▸ Stored records

+===+

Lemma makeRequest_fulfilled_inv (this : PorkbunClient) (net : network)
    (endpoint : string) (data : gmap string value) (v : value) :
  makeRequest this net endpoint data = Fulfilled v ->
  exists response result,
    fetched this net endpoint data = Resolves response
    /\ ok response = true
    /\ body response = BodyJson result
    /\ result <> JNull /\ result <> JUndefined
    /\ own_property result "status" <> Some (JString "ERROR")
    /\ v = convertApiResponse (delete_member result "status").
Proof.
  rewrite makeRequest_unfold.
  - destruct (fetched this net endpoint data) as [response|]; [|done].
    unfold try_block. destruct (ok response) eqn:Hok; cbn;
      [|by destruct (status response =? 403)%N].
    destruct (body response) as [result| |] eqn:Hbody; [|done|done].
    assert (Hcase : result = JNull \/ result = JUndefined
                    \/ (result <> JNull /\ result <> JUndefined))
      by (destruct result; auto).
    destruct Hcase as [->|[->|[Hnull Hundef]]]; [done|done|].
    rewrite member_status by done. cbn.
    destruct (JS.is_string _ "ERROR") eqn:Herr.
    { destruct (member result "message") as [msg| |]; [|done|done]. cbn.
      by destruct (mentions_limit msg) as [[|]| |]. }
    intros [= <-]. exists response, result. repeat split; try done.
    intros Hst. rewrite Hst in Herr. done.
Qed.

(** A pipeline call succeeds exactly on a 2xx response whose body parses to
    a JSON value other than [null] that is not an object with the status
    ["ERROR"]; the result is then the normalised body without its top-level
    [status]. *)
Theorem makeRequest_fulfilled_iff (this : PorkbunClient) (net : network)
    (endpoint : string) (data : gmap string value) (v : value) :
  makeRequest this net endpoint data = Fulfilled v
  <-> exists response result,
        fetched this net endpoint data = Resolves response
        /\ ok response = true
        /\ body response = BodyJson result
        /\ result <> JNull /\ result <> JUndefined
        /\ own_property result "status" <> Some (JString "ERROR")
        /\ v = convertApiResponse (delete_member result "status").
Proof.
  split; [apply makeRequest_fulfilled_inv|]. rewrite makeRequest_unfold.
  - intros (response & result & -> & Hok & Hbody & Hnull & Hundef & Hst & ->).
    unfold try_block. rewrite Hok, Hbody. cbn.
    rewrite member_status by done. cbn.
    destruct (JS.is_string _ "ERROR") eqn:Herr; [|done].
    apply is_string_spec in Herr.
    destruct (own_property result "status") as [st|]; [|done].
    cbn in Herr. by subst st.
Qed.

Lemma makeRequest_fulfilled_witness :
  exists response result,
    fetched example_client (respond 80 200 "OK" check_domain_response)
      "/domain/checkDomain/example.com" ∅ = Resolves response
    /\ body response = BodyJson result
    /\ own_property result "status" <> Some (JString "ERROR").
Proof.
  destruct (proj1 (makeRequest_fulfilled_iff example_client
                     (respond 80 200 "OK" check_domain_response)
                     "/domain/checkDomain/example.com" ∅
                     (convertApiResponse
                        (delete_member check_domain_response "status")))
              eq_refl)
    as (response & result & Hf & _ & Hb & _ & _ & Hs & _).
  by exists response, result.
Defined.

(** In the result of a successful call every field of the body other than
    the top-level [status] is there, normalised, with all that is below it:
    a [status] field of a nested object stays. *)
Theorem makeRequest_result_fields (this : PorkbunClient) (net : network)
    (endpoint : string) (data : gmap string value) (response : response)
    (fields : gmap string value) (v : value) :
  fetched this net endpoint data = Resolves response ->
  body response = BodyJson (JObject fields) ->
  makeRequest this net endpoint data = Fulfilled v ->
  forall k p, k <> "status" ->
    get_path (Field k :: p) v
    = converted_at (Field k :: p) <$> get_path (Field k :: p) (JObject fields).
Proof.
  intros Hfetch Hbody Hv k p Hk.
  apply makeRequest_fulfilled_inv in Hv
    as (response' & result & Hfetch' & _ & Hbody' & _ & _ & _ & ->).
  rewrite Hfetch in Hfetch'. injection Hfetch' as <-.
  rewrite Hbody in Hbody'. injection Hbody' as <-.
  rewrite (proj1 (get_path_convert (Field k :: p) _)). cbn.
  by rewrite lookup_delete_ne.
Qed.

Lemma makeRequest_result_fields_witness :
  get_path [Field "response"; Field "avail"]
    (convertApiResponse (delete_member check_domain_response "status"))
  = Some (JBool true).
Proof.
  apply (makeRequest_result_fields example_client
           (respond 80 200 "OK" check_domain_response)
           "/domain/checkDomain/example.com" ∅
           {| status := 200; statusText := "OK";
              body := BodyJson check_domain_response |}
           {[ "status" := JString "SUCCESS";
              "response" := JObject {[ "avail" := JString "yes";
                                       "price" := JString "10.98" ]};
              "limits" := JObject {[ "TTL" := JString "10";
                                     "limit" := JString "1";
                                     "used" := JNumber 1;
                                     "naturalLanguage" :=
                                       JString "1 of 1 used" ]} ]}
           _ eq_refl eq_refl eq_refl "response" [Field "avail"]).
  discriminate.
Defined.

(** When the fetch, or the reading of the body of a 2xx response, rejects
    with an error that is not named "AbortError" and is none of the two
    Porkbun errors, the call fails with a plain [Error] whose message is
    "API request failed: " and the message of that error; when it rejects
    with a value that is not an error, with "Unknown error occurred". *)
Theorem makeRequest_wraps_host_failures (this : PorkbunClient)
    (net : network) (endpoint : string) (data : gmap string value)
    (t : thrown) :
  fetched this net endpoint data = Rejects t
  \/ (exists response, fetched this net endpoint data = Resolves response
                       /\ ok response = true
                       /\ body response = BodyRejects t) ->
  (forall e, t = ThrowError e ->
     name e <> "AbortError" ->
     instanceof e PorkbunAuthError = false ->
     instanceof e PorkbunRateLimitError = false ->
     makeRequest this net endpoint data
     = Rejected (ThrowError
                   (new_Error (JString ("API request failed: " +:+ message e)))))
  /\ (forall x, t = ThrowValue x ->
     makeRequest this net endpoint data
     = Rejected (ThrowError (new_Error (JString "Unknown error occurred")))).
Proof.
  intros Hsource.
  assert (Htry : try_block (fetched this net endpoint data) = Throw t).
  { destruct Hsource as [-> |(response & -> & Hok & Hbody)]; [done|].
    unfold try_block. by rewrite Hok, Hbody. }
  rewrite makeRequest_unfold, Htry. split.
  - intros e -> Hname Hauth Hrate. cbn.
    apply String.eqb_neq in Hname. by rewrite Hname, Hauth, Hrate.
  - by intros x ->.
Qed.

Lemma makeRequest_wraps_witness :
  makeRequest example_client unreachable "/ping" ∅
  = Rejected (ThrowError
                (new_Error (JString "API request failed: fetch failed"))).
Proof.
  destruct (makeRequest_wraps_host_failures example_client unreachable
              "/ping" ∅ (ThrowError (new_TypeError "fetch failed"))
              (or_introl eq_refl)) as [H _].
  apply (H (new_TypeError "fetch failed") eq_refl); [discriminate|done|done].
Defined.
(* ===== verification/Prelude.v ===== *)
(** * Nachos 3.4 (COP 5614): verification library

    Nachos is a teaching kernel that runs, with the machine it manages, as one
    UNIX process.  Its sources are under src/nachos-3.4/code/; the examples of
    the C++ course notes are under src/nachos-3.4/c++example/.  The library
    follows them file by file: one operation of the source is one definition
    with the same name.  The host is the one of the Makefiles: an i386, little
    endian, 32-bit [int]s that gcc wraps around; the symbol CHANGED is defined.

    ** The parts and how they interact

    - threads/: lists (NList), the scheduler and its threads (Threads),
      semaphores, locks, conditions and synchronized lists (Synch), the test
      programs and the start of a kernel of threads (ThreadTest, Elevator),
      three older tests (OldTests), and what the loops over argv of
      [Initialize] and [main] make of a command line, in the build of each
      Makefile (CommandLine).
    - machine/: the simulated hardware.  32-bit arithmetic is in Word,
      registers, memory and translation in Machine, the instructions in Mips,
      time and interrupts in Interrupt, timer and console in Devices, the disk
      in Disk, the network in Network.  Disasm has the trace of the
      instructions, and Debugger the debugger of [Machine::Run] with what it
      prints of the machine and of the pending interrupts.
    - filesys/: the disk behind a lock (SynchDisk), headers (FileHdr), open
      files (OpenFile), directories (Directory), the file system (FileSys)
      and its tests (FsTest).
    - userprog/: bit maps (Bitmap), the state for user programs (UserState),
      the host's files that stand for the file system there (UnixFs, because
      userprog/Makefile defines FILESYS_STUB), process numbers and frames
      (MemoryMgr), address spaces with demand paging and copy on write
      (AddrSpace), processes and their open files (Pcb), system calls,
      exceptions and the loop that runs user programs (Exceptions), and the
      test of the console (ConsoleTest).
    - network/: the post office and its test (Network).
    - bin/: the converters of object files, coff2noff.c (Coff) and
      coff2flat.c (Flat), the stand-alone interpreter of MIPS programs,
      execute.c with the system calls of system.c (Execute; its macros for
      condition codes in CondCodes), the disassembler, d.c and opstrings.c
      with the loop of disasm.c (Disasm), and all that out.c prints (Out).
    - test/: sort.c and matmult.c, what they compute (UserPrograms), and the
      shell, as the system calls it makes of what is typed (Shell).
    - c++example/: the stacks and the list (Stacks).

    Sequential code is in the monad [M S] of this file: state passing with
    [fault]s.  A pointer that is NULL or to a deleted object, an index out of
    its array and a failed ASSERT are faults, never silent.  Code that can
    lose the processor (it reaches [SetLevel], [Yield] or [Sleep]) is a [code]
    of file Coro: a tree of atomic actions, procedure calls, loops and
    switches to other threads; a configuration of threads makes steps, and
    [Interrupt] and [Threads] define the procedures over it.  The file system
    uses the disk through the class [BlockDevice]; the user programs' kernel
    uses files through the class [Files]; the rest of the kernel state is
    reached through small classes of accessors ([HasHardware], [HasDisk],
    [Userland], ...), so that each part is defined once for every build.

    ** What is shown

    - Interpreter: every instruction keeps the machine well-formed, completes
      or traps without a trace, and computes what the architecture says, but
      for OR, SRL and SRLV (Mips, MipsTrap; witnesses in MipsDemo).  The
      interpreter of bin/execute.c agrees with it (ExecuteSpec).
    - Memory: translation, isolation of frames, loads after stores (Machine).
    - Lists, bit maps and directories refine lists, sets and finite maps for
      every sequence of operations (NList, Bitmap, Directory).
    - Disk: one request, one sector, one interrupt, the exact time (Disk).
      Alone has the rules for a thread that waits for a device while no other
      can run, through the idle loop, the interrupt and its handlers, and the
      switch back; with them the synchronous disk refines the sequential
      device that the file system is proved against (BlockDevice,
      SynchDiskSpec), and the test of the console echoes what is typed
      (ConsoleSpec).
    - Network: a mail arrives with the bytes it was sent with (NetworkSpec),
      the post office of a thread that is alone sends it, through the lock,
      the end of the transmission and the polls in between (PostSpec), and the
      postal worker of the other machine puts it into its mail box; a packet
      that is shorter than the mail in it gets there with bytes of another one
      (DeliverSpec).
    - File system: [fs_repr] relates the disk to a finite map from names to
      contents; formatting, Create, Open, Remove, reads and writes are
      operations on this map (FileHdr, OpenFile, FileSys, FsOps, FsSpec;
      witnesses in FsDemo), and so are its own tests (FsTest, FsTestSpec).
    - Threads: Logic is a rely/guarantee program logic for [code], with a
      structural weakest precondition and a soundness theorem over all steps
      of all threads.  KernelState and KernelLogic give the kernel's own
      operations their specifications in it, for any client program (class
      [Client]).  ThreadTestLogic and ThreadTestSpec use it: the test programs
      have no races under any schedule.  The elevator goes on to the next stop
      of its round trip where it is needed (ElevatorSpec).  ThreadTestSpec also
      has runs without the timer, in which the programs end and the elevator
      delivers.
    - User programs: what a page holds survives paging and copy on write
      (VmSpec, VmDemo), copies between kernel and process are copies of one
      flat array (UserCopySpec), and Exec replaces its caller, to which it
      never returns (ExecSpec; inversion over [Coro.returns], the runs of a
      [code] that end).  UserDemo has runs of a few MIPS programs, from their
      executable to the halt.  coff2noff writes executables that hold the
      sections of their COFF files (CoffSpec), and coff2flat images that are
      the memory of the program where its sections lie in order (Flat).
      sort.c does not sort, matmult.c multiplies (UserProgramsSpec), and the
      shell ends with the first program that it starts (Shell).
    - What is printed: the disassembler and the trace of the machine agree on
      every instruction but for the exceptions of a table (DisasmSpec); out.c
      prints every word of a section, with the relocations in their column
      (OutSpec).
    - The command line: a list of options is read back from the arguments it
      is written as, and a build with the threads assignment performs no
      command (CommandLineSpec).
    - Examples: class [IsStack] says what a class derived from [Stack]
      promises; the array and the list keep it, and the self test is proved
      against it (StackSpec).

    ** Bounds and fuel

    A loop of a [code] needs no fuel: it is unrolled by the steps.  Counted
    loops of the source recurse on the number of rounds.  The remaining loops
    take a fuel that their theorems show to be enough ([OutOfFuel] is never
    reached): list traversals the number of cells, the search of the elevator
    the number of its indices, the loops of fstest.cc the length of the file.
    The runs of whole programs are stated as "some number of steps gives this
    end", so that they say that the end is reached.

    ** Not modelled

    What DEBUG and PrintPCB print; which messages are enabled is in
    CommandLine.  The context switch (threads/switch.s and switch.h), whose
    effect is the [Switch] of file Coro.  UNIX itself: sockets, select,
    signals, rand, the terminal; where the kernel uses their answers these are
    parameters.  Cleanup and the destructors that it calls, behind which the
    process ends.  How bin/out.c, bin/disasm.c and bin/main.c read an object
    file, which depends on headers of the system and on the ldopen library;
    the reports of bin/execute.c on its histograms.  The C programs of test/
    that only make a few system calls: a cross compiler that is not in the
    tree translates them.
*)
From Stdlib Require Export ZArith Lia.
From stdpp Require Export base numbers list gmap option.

+===+

▸ Assigned task
Copy exactly the stretch of data above from the line with "(net : network) (endpoint" through the line with "(* ===== verification/Prelude.v ===== *)", and omit all other lines.

▸ Exercise response
    (net : network) (endpoint : string) (data : gmap string value)
    (t : thrown) :
  fetched this net endpoint data = Rejects t
  \/ (exists response, fetched this net endpoint data = Resolves response
                       /\ ok response = true
                       /\ body response = BodyRejects t) ->
  (forall e, t = ThrowError e ->
     name e <> "AbortError" ->
     instanceof e PorkbunAuthError = false ->
     instanceof e PorkbunRateLimitError = false ->
     makeRequest this net endpoint data
     = Rejected (ThrowError
                   (new_Error (JString ("API request failed: " +:+ message e)))))
  /\ (forall x, t = ThrowValue x ->
     makeRequest this net endpoint data
     = Rejected (ThrowError (new_Error (JString "Unknown error occurred")))).
Proof.
  intros Hsource.
  assert (Htry : try_block (fetched this net endpoint data) = Throw t).
  { destruct Hsource as [-> |(response & -> & Hok & Hbody)]; [done|].
    unfold try_block. by rewrite Hok, Hbody. }
  rewrite makeRequest_unfold, Htry. split.
  - intros e -> Hname Hauth Hrate. cbn.
    apply String.eqb_neq in Hname. by rewrite Hname, Hauth, Hrate.
  - by intros x ->.
Qed.

Lemma makeRequest_wraps_witness :
  makeRequest example_client unreachable "/ping" ∅
  = Rejected (ThrowError
                (new_Error (JString "API request failed: fetch failed"))).
Proof.
  destruct (makeRequest_wraps_host_failures example_client unreachable
              "/ping" ∅ (ThrowError (new_TypeError "fetch failed"))
              (or_introl eq_refl)) as [H _].
  apply (H (new_TypeError "fetch failed") eq_refl); [discriminate|done|done].
Defined.
(* ===== verification/Prelude.v ===== *)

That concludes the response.